In nature, a field or meadow experiences a circular life cycle: Plants grow, die, and decompose, building the soil for new plants to thrive. The regenerative agriculture techniques used by Gevo partner farmers make use of the same cyclical processes of nature, harnessing the power of organic material through practices like composting.
Compost, and its use as a soil amendment, not only reduces food and animal waste and improves the microbiology of the soil; it can also be a cost-saving method for farmers looking to lower their fertilizer inputs.
When building a better bio-based renewable fuel, Gevo knows that it’s more than what you put in the soil—it’s what you put on it.
Compost Turns Waste into Nutrients
Compost is formed by the decomposition of carbon-rich and nitrogen-rich materials, creating a nutrient-dense soil amendment for farm fields that can reduce the need for synthetic fertilizers.
Composting is an easy process for farmers who are looking to make use of waste materials around the farm. The building blocks of compost are:
- “Browns:” Carbon-based materials such as leaves, straw, paper, wood chips, or yard debris
- “Greens:” Nitrogen-based materials such as fruit and vegetable scraps, manures, eggshells, or grass
- Oxygen: Compost is created through aerobic decomposition, meaning it needs access to oxygen to complete the process. Periodically turning compost piles exposes the materials to oxygen and accelerates the process.
- Water: Water maintains the microbial life of the compost, which is essential to feeding the soil once compost is applied.
Compost, stored in long piles called windrows or enclosed in bins, often reaches a temperature of 130 degrees Fahrenheit at the height of decomposition, as microorganisms feed on the material.

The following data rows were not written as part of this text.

(** The statement a draft mutation runs on its graph. *)
Definition op_stmt (op : GraphOp) : Graph -> option (Z * Graph) :=
  match op with
  | InsertEgressPolicy p => insert_stmt policy_fits p
  | UpdateEgressPolicy p => update_stmt policy_fits (fun _ => true) p
  | DeleteEgressPolicy i => delete_policy_stmt i
  | InsertUpstream u => insert_stmt upstream_fits u
  | UpdateUpstream u => update_stmt upstream_fits (fun _ => true) u
  | DeleteUpstream i => delete_stmt (A := UpstreamConfiguration) i
  | InsertEndpoint e => insert_stmt endpoint_fits e
  | UpdateEndpoint e => update_stmt endpoint_fits (fun old => bool_decide (en_upstream_id old = en_upstream_id e)) e
  | DeleteEndpoint i => delete_stmt (A := EndpointConfiguration) i
  | InsertCredential c => insert_stmt credential_fits c
  | UpdateCredential c => update_stmt credential_fits (fun old => bool_decide (cr_upstream_id old = cr_upstream_id c)) c
  | DeleteCredential i => delete_stmt (A := CredentialConfiguration) i
  | InsertBinding b => insert_stmt binding_fits b
  | InsertPublicModel p => insert_stmt model_fits p
  | UpdatePublicModel p => update_stmt model_fits (fun _ => true) p
  | DeletePublicModel i => delete_stmt (A := PublicModelConfiguration) i
  | InsertAlias a => insert_stmt alias_fits a
  | InsertRoute r => insert_stmt route_fits r
  | UpdateRoute r => update_stmt route_fits (fun old => bool_decide (rt_public_model_id old = rt_public_model_id r)) r
  | DeleteRoute i => delete_stmt (A := ModelRouteConfiguration) i
  | InsertCandidate c => insert_stmt candidate_fits c
  | InsertAccessGroup a => insert_stmt group_fits a
  | UpdateAccessGroup a => update_stmt group_fits (fun _ => true) a
  | DeleteAccessGroup i => delete_stmt (A := AccessGroupConfiguration) i
  | InsertGrant a => insert_stmt grant_fits a
  | InsertClientKey k => insert_stmt key_fits k
  | UpdateClientKey i group status expires => rewrite_key_stmt i (fun old =>
      mkStoredKey (sk_id old) group (sk_prefix old) (sk_secret_digest old) status expires)
  | RevokeClientKey i => rewrite_key_stmt i (fun old =>
      mkStoredKey (sk_id old) (sk_access_group_id old) (sk_prefix old) (sk_secret_digest old) StoredKeyRevoked
        (sk_expires_at_ms old))
  | RecordResourceAudit _ => fun g => Some (0, g)
  end.

(** An invariant that graph statements of the version and resource audits keep. *)
Record keeps (id : ConfigVersionId) (I : Database -> Prop) (stmt : Graph -> option (Z * Graph)) : Prop := {
  keeps_graph : forall db n g, I db -> is_Some (db_versions db !! id) -> stmt (graph_at db id) = Some (n, g) ->
    I (set_graph id g db);
}.

Definition keeps_audit (I : Database -> Prop) : Prop :=
  forall db id draft n db', I db -> resource_audit_stmt draft id db = Some (n, db') -> I db'.

Lemma ensure_draft_triple I id : triple I (ensure_draft_config_version id) (fun _ => I).
Proof.
  apply triple_bind with (Q := fun _ => I); [apply triple_query; auto|]. intros status.
  case_bool_decide; [by apply triple_ret|apply triple_raise].
Qed.

Lemma on_graph_keeps I id stmt db n db' : keeps id I stmt -> I db -> on_graph id stmt db = Some (n, db') -> I db'.
Proof.
  intros [Hk] HI. unfold on_graph, version_exists. case_bool_decide as Hv; [|by intros [= _ <-]].
  destruct (stmt (graph_at db id)) as [[m g]|] eqn:Hs; [|done]. intros [= _ <-]. eauto.
Qed.

Lemma insert_into_keeps I id stmt db n db' : keeps id I stmt -> I db -> insert_into id stmt db = Some (n, db') -> I db'.
Proof. intros Hk HI. unfold insert_into. case_match; [|done]. by eapply on_graph_keeps. Qed.

Lemma insert_row_triple {K A} `{GraphTable K A} I fits id (r : A) :
  keeps id I (insert_stmt fits r) -> triple I (insert_row fits id r) (fun _ => I).
Proof.
  intros Hk. apply triple_bind with (Q := fun _ => I); [|intros n; by apply triple_ret].
  apply triple_execute. intros db n db'. by eapply insert_into_keeps.
Qed.

Lemma guarded_triple I id stmt :
  keeps id I stmt ->
  triple I (ensure_draft_config_version id ;;;
            (let! n := execute (on_graph id stmt) in resource_updated n)) (fun _ => I).
Proof.
  intros Hk. eapply triple_bind; [apply ensure_draft_triple|]. intros [].
  eapply triple_bind with (Q := fun _ => I).
  - apply triple_execute. intros db n db'. by eapply on_graph_keeps.
  - intros n. unfold resource_updated. case_match; [by apply triple_ret|apply triple_raise].
Qed.

Lemma apply_op_triple I id op : keeps id I (op_stmt op) -> keeps_audit I -> triple I (apply_op id op) (fun _ => I).
Proof.
  intros Hk Ha. destruct op; simpl in *; try (by apply insert_row_triple); try (by apply guarded_triple);
    try (by eapply triple_bind; [apply ensure_draft_triple|intros []; apply insert_row_triple]).
  apply triple_bind with (Q := fun _ => I); [|intros n; by apply triple_ret]. apply triple_execute. intros db n db'. apply Ha.
Qed.

(** ** The database invariant *)

Record audit_ok (db : Database) (n : nat) (e : ManagementAuditEvent) : Prop := {
  ao_id : ae_id e = Z.of_nat n + 1;
  ao_version : is_Some (db_versions db !! ae_config_version_id e);
  ao_replaced : forall r, ae_replaced_config_version_id e = Some r -> is_Some (db_versions db !! r);
}.

Record db_ok (db : Database) : Prop := {
  do_versions : rows cv_id version_check (db_versions db);
  do_parents : refers cv_parent_id (db_versions db) (db_versions db);
  do_active : forall k1 k2 v1 v2, db_versions db !! k1 = Some v1 -> db_versions db !! k2 = Some v2 ->
    cv_status v1 = VersionActive -> cv_status v2 = VersionActive -> k1 = k2;
  do_graphs : forall id g, db_graphs db !! id = Some g -> is_Some (db_versions db !! id) /\ graph_ok g;
  do_secrets : forall id g i c, db_graphs db !! id = Some g -> g_credentials g !! i = Some c ->
    secret_ok (cr_encrypted_secret c);
  do_audit : forall n e, db_audit db !! n = Some e -> audit_ok db n e;
  do_resource_audit : forall n e, db_resource_audit db !! n = Some e ->
    re_id e = Z.of_nat n + 1 /\ is_Some (db_versions db !! re_config_version_id e);
}.

(** An [EncryptedSecret] is only made by its validating constructor. *)
Definition op_typed (op : GraphOp) : Prop :=
  match op with
  | InsertCredential c | UpdateCredential c => secret_ok (cr_encrypted_secret c)
  | _ => True
  end.

Definition graph_secrets (g : Graph) : Prop := forall i c, g_credentials g !! i = Some c -> secret_ok (cr_encrypted_secret c).

Lemma empty_graph_ok : graph_ok empty_graph.
Proof.
  constructor; [constructor|..]; intros k; intros; simpl in *;
    repeat match goal with Hl : ∅ !! _ = Some _ |- _ => by rewrite lookup_empty in Hl end.
Qed.

Lemma graph_at_ok db id : db_ok db -> graph_ok (graph_at db id) /\ graph_secrets (graph_at db id).
Proof.
  intros Hok. unfold graph_at. destruct (db_graphs db !! id) as [g|] eqn:Hg; simpl.
  - split; [by eapply do_graphs|]. intros i c. by eapply do_secrets.
  - split; [apply empty_graph_ok|]. intros i c. simpl. by rewrite lookup_empty.
Qed.

Lemma insert_stmt_inv {K A} `{GraphTable K A} fits (r : A) g n g' :
  insert_stmt fits r g = Some (n, g') -> n = 1 /\ g' = put r g /\ fits g r = true /\ table g !! row_key r = None.
Proof.
  unfold insert_stmt. case_bool_decide as Hk; simpl; [done|]. destruct (fits g r); simpl; [|done].
  intros. simplify_eq. split_and!; try done. by apply eq_None_not_Some.
Qed.

Lemma update_stmt_inv {K A} `{GraphTable K A} fits owned (r : A) g n g' :
  update_stmt fits owned r g = Some (n, g') ->
  (n = 0 /\ g' = g)
  \/ (n = 1 /\ g' = put r g /\ fits g r = true /\ exists old, table g !! row_key r = Some old /\ owned old = true).
Proof.
  unfold update_stmt. destruct (table g !! row_key r) as [old|]; [|intros; simplify_eq; auto].
  destruct (owned old) eqn:Ho; [|intros; simplify_eq; auto]. destruct (fits g r); [|done]. intros. simplify_eq. right.
  split_and!; [done..|]. by exists old.
Qed.

Lemma rewrite_key_inv k f g n g' :
  rewrite_key_stmt k f g = Some (n, g') ->
  g' = g \/ exists old, g_keys g !! k = Some old /\ key_fits g (f old) = true /\ g' = put (f old) g.
Proof.
  unfold rewrite_key_stmt. destruct (g_keys g !! k) as [old|]; [|intros; simplify_eq; auto].
  destruct (key_fits g (f old)) eqn:Hf; [|done]. intros. simplify_eq. right. eauto.
Qed.

Ltac shrink_table := constructor; graph_cbn; try done; apply delete_subseteq.

Lemma op_stmt_ok op g n g' : graph_ok g -> op_stmt op g = Some (n, g') -> graph_ok g'.
Proof.
  intros Hok. destruct op; simpl;
    try (intros (_ & -> & Hf & Hn)%insert_stmt_inv);
    try (intros [[_ ->]|(_ & -> & Hf & old & Hold & Hown)]%update_stmt_inv; [done|]);
    try (intros [->|(old & Hold & Hf & ->)]%rewrite_key_inv; [done|]);
    try (by auto with schema);
    try (apply put_endpoint_ok; [|done..]; intros old' Ho; simpl in *; bool_simp; congruence);
    try (apply put_credential_ok; [|done..]; intros old' Ho; simpl in *; bool_simp; congruence);
    try (apply delete_ok; [done|shrink_table]).
  - by apply delete_policy_ok.
  - by intros [= _ <-].
Qed.

Lemma cascade_secrets g : graph_secrets g -> graph_secrets (cascade g).
Proof. intros Hs i c Hc. apply (Hs i). unfold cascade in Hc. simpl in Hc. by apply map_lookup_filter_Some in Hc as [? _]. Qed.

Lemma op_stmt_secrets op g n g' : op_typed op -> graph_secrets g -> op_stmt op g = Some (n, g') -> graph_secrets g'.
Proof.
  intros Ht Hs. destruct op; simpl;
    try (intros (_ & -> & Hf & Hn)%insert_stmt_inv; try exact Hs);
    try (intros [[_ ->]|(_ & -> & Hf & old & Hold & Hown)]%update_stmt_inv; [exact Hs|]; try exact Hs);
    try (intros [->|(old & Hold & Hf & ->)]%rewrite_key_inv; exact Hs);
    try (unfold delete_stmt, delete_policy_stmt; simpl; case_match; intros; simplify_eq; try exact Hs;
         try (apply cascade_secrets; exact Hs)).
  - unfold put. intros i c'. graph_cbn. intros [[_ <-]|[_ Hi]]%lookup_insert_Some; [done|by eapply Hs].
  - unfold put. intros i c'. graph_cbn. intros [[_ <-]|[_ Hi]]%lookup_insert_Some; [done|by eapply Hs].
  - apply cascade_secrets. intros j c' Hc'. simpl in Hc'. apply lookup_delete_Some in Hc' as [_ Hc']. by eapply Hs.
  - by intros [= _ <-].
Qed.

Lemma db_ok_keeps id op : op_typed op -> keeps id db_ok (op_stmt op).
Proof.
  intros Ht. constructor. intros db n g Hok Hv Hs. destruct (graph_at_ok db id Hok) as [Hg Hsec].
  pose proof (op_stmt_ok _ _ _ _ Hg Hs) as Hg'. pose proof (op_stmt_secrets _ _ _ _ Ht Hsec Hs) as Hsec'.
  destruct Hok. constructor; simpl; try done.
  - intros k g0 [[<- <-]|[_ Hk]]%lookup_insert_Some; [done|]. by apply do_graphs0.
  - intros k g0 i c [[<- <-]|[_ Hk]]%lookup_insert_Some Hc; [by eapply Hsec'|]. by eapply do_secrets0.
  - intros m e He. destruct (do_audit0 m e He). by constructor.
Qed.

Lemma db_ok_audit : keeps_audit db_ok.
Proof.
  intros db id draft n db' Hok. unfold resource_audit_stmt. case_match eqn:Hc; [|done]. intros. simplify_eq.
  unfold version_exists in Hc. bool_simp. destruct Hok. constructor; simpl; try done.
  - intros m e He. destruct (do_audit0 m e He). by constructor.
  - intros m e [He|[Hm He]]%lookup_app_Some; [by apply do_resource_audit0|].
    apply list_lookup_singleton_Some in He as [Hz <-]. simpl. split; [lia|done].
Qed.

Lemma active_row_Some db v : active_row db = Some v -> exists k, db_versions db !! k = Some v /\ cv_status v = VersionActive.
Proof.
  unfold active_row. intros Hh. apply head_Some_elem_of in Hh. rewrite list_elem_of_In, filter_In in Hh.
  destruct Hh as [Hin Ha]. apply list_elem_of_In, list_elem_of_fmap in Hin as ([k w] & -> & Hkw%elem_of_map_to_list).
  exists k. split; [done|]. unfold is_active in Ha. by bool_simp.
Qed.

Lemma active_row_None db k v : active_row db = None -> db_versions db !! k = Some v -> cv_status v <> VersionActive.
Proof.
  unfold active_row. intros Hh Hv Ha. apply head_None in Hh.
  assert (In v (List.filter is_active (snd <$> map_to_list (db_versions db)))) as Hin; [|by rewrite Hh in Hin].
  apply filter_In. split; [|by apply bool_decide_eq_true]. apply list_elem_of_In, list_elem_of_fmap.
  exists (k, v). split; [done|]. by apply elem_of_map_to_list.
Qed.

(** Versions replaced pointwise: the rest of the invariant follows. *)
Lemma set_versions_ok db versions :
  db_ok db -> rows cv_id version_check versions -> refers cv_parent_id versions versions ->
  (forall k1 k2 v1 v2, versions !! k1 = Some v1 -> versions !! k2 = Some v2 ->
     cv_status v1 = VersionActive -> cv_status v2 = VersionActive -> k1 = k2) ->
  (forall k, is_Some (db_versions db !! k) -> is_Some (versions !! k)) -> db_ok (set_versions versions db).
Proof.
  intros [] Hrows Hrefs Hact Hdom. constructor; simpl; try done.
  - intros id g Hg. destruct (do_graphs0 id g Hg). auto.
  - intros n e He. destruct (do_audit0 n e He). constructor; auto.
  - intros n e He. destruct (do_resource_audit0 n e He). auto.
Qed.

Lemma is_Some_insert {K A} `{Countable K} (k i : K) (x : A) (m : gmap K A) : is_Some (m !! i) -> is_Some (<[k := x]> m !! i).
Proof. rewrite lookup_insert_is_Some'. auto. Qed.

Lemma insert_version_ok v db n db' : db_ok db -> insert_version_stmt v db = Some (n, db') -> db_ok db'.
Proof.
  intros Hok. unfold insert_version_stmt. case_match eqn:Hc; [done|]. intros. simplify_eq. bool_simp.
  apply set_versions_ok; [done|..]; [|..|intros k; apply is_Some_insert].
  - apply rows_put; [by destruct Hok|done].
  - apply refers_put; [apply refers_put_parent; by destruct Hok|]. intros p Hp. rewrite Hp in *. bool_simp.
    by apply is_Some_insert.
  - intros k1 k2 v1 v2 E1 E2 Ha1 Ha2.
    assert (forall k w, db_versions db !! k = Some w -> cv_status v = VersionActive -> cv_status w <> VersionActive) as Hno.
    { intros k w Hw Hv. unfold is_active in *. rewrite bool_decide_eq_true_2 in * by done. cbn [andb] in *.
      eapply active_row_None; [|done]. apply eq_None_not_Some. by bool_simp. }
    apply lookup_insert_Some in E1 as [[<- <-]|[_ E1]], E2 as [[<- <-]|[_ E2]]; [done|by destruct (Hno k2 v2)|by destruct (Hno k1 v1)|].
    by eapply (do_active db Hok).
Qed.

After curing, what was once a pile of various waste materials becomes a dark, rich, mulch-like mixture that can be applied directly to farm fields.
Benefits of Composting
Above all, the main purpose of composting is to build soil organic matter, putting nutrients back into the soil. A combination of deep tillage, erosion events, and intensive cropping systems has compounded nutrient depletion within the soil.

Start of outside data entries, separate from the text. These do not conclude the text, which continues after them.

(* ===== verification/EgressCompiler.v ===== *)
(** * The egress policy compiler

    Models [crates/gateway-control/src/egress_policy_compiler.rs]: the stored
    allow-lists parsed into [EgressPolicy] values, and the static admission of
    every enabled Endpoint of an enabled Upstream by the policy of its Upstream. *)

From S2P Require Import Prelude Text Core EgressPolicy ControlPlane.
Local Open Scope list_scope.
Local Open Scope Z_scope.

Module Egress.

Inductive EgressPolicyCompileErrorCode : Type :=
| DuplicatePolicy | DuplicatePolicyName | DuplicateUpstream | DuplicateEndpoint | InvalidPolicyJson
| InvalidPolicyValue | EnabledUpstreamMissingPolicy | MissingReferencedPolicy | MissingEndpointUpstream
| EndpointUrlRejected.

Record EgressPolicyCompileError : Type :=
  egress_error { egress_code : EgressPolicyCompileErrorCode; egress_subject : string }.

Abbreviation EgressM A := (result EgressPolicyCompileError A).

Record CompiledEgressPolicies : Type := mkCompiledPolicies {
  ce_policies : gmap (Id KEgressPolicy) EgressPolicy;
  ce_policy_by_upstream : gmap UpstreamId (Id KEgressPolicy);
}.

Definition policy_for_upstream (c : CompiledEgressPolicies) (upstream : UpstreamId) : option EgressPolicy :=
  match ce_policy_by_upstream c !! upstream with
  | Some policy_id => ce_policies c !! policy_id
  | None => None
  end.

(** The body of an allow-list loop: the value is parsed and must be new. *)
Definition insert_parsed {E F A B} `{EqDecision B} (error : E) (parse : A -> result F B) (set : list B) (value : A)
  : result E (list B) :=
  let? x := map_err (fun _ => error) (parse value) in
  if bool_decide (x ∈ set) then Err error else Ok (set ++ [x]).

One study in California showed that when compost was combined with cover cropping in an organic system, soil carbon content increased by 0.07 percent a year (an annual increase that exceeds the current recommendation of “4 per 1000” for food security and climate called for by the United Nations).
Like many regenerative agriculture techniques, the application of compost to farm fields has numerous benefits:
- Increased resistance to climate-related weather events like drought or heat waves
- Increased soil organic matter that can support greater yields, water retention, and soil structure
- Addition of macro- and micronutrients to the soil
- Enables reduction of synthetic fertilizer applications
- Suppression of soilborne diseases
- Reduction of animal feed due to increased plant growth on rangelands
Composting Is a Circular System
For farmers that integrate livestock into their fields, composting is a key component of that circular economy. Here’s how it works:
- Cows graze on pasture land, stimulating the soil and creating manure directly added to the field
- The manure on the corn fields adds nutrients directly back to the soil and increase yields
- Corn stalks produce animal feed for the cows
Utilizing compost reduces the number of external inputs being introduced into the ecosystem, reducing agriculture’s impact on the environment while improving its results.
Compost: The Bottom Line
For Gevo, regenerative agriculture is all about using the cycles of nature to create a more sustainable bio-based renewable fuel, rather than working outside natural processes. Compost is an integral part of a regenerative agriculture system, mimicking the lifecycle of nature as waste decomposes and is returned to the soil.
Incorporating compost supports the soil microbiome, manages farm waste, and is a simple and efficient practice that helps plants (and farmers) thrive.